La porte s'ouvrit, Charlotte et le Capitaine entrèrent et cherchèrent à justifier leur retard. Édouard sourit dédaigneusement.

– Hélas! se dit-il à lui-même, vous êtes arrivés trop tôt, beaucoup trop tôt.

On se mit à table, et la conversation roula sur les voisins qui avaient passé une partie de la journée au château. Trop heureux pour être malveillant, le Baron n'avait que du bien à en dire. Charlotte était loin de partager son opinion, et son indulgence l'étonna; il ne l'y avait point accoutumée, car d'ordinaire il critiquait sévèrement et sans pitié. Elle lui en fit l'observation.

– Ce changement est fort naturel, répondit-il; quand on aime de toutes les forces de son âme une noble créature humaine, toutes les autres nous paraissent aimables.
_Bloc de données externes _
(** A fresh file written with [out] and then pruned. *)
Lemma write_prune_lookup target out mode fs0 :
  let fs2 := prune target (fs_write target out (fs_put target (FFile EmptyString mode) fs0)) in
  fs_lookup target fs2 = (if isOnlyWhitespace out then None else Some (FFile out mode)) /\
  (forall t, t <> target -> fs_lookup t fs2 = fs_lookup t fs0).
Proof.
  cbv zeta. unfold fs_write. rewrite fs_lookup_put_same. simpl String.append.
  unfold prune, os_ReadFile. rewrite fs_lookup_put_same.
  destruct (isOnlyWhitespace out).
  - rewrite (os_Remove_file _ _ out mode) by apply fs_lookup_put_same. split.
    + apply fs_lookup_delete_same.
    + intros t Ht. rewrite fs_lookup_delete_other, !fs_lookup_put_other; auto.
  - split; [apply fs_lookup_put_same|].
    intros t Ht. rewrite !fs_lookup_put_other; auto.
Qed.

(** What a completed file entry leaves behind. *)
Lemma visit_file_ok mk fm target data mode w w' tr :
  visit_file mk fm target data mode w = (VOk, w', tr) ->
  exists ns out, parse fm data = POk ns /\ exec mk fm ns (ps w) = (out, None, ps w') /\
    tr = [(target, Some out)] /\
    fs_lookup target (fs w') = (if isOnlyWhitespace out then None else Some (FFile out mode)) /\
    (forall t, t <> target -> fs_lookup t (fs w') = fs_lookup t (fs w)).
Proof.
  unfold visit_file. intro H.
  assert (Hfs0 : forall fs0, fs_lookup target fs0 = None ->
            (forall t, t <> target -> fs_lookup t fs0 = fs_lookup t (fs w)) ->
            match os_OpenFile target mode fs0 with
            | OsErr e => (VErr (XOs e), mkWorld fs0 (ps w), [])
            | OsOk fs1 =>
                match parse fm data with
                | PErr m => (VPanic m, mkWorld (prune target fs1) (ps w), [])
                | PUnsupported => (VUnsupported, mkWorld fs1 (ps w), [])
                | POk ns =>
                    let '(out, err, s1) := exec mk fm ns (ps w) in
                    let fs2 := prune target (fs_write target out fs1) in
                    match err with
                    | Some x => (VErr x, mkWorld fs2 s1, [])
                    | None => (VOk, mkWorld fs2 s1, [(target, Some out)])
                    end
                end
            end = (VOk, w', tr) ->
            exists ns out, parse fm data = POk ns /\ exec mk fm ns (ps w) = (out, None, ps w') /\
              tr = [(target, Some out)] /\
              fs_lookup target (fs w') =
                (if isOnlyWhitespace out then None else Some (FFile out mode)) /\
              (forall t, t <> target -> fs_lookup t (fs w') = fs_lookup t (fs w))).
  { intros fs0 Hnone Hframe H0.
    destruct (os_OpenFile target mode fs0) as [fs1|e] eqn:EO; [|discriminate].
    rewrite (os_OpenFile_fresh _ _ _ _ Hnone EO) in H0.
    destruct (parse fm data) as [ns| |] eqn:EP; try discriminate.
    destruct (exec mk fm ns (ps w)) as [[out err] s1] eqn:EX.
    destruct err; [discriminate|]. injection H0 as <- <-.
    destruct (write_prune_lookup target out mode fs0) as [Ht Ho].
    exists ns, out. repeat split; auto.
    intros t Hne. simpl. rewrite Ho by exact Hne. apply Hframe. exact Hne. }
  destruct (os_Remove target (fs w)) as [fs'|e] eqn:ER.
  - apply os_Remove_ok in ER. subst fs'. apply (Hfs0 (fs_delete target (fs w))); auto.
    + apply fs_lookup_delete_same.
    + intros t Ht. apply fs_lookup_delete_other. exact Ht.
  - destruct e; try discriminate.
    apply os_Remove_enoent in ER. apply (Hfs0 (fs w)); auto.
Qed.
Ottilie baissa les yeux, Charlotte resta pensive. Le Capitaine prit la parole.

– Je crois, dit-il, qu'il en est de même de l'estime que de la vénération; quand on a trouvé un être digne que l'on fixe ses sentiments sur lui, on aime à les étendre sur tous les autres.

Charlotte ne tarda pas à se retirer dans ses appartements où elle s'abandonna au souvenir de ce qui s'était passé entre elle et le Capitaine dans le cours de la soirée.

En sautant sur le rivage, Édouard avait poussé la nacelle sur l'étang qu'enveloppait le crépuscule du soir, et Charlotte regarda avec une douce tristesse l'ami pour lequel elle avait déjà tant souffert et qui la guidait seul en ce moment. Le balancement du bateau, le bruit des rames, le souffle du vent du soir sous lequel la surface mobile de l'étang se ridait légèrement, le murmure des roseaux qu'il agitait, le vol inquiet des oiseaux attardés qui cherchaient un refuge pour la nuit, le scintillement des premières étoiles, la pose gracieuse de son conducteur dont elle ne pouvait déjà plus distinguer les traits, si profondément gravés dans son coeur, tout, jusqu'au silence solennel de la nature, donnait à sa position quelque chose d'idéal et de fantastique. Il lui semblait que son ami la conduisait loin, bien loin de là, pour la laisser seule sur quelque plage aride et inconnue. Une émotion profonde et douloureuse l'agitait, et cependant elle ne pouvait pas pleurer.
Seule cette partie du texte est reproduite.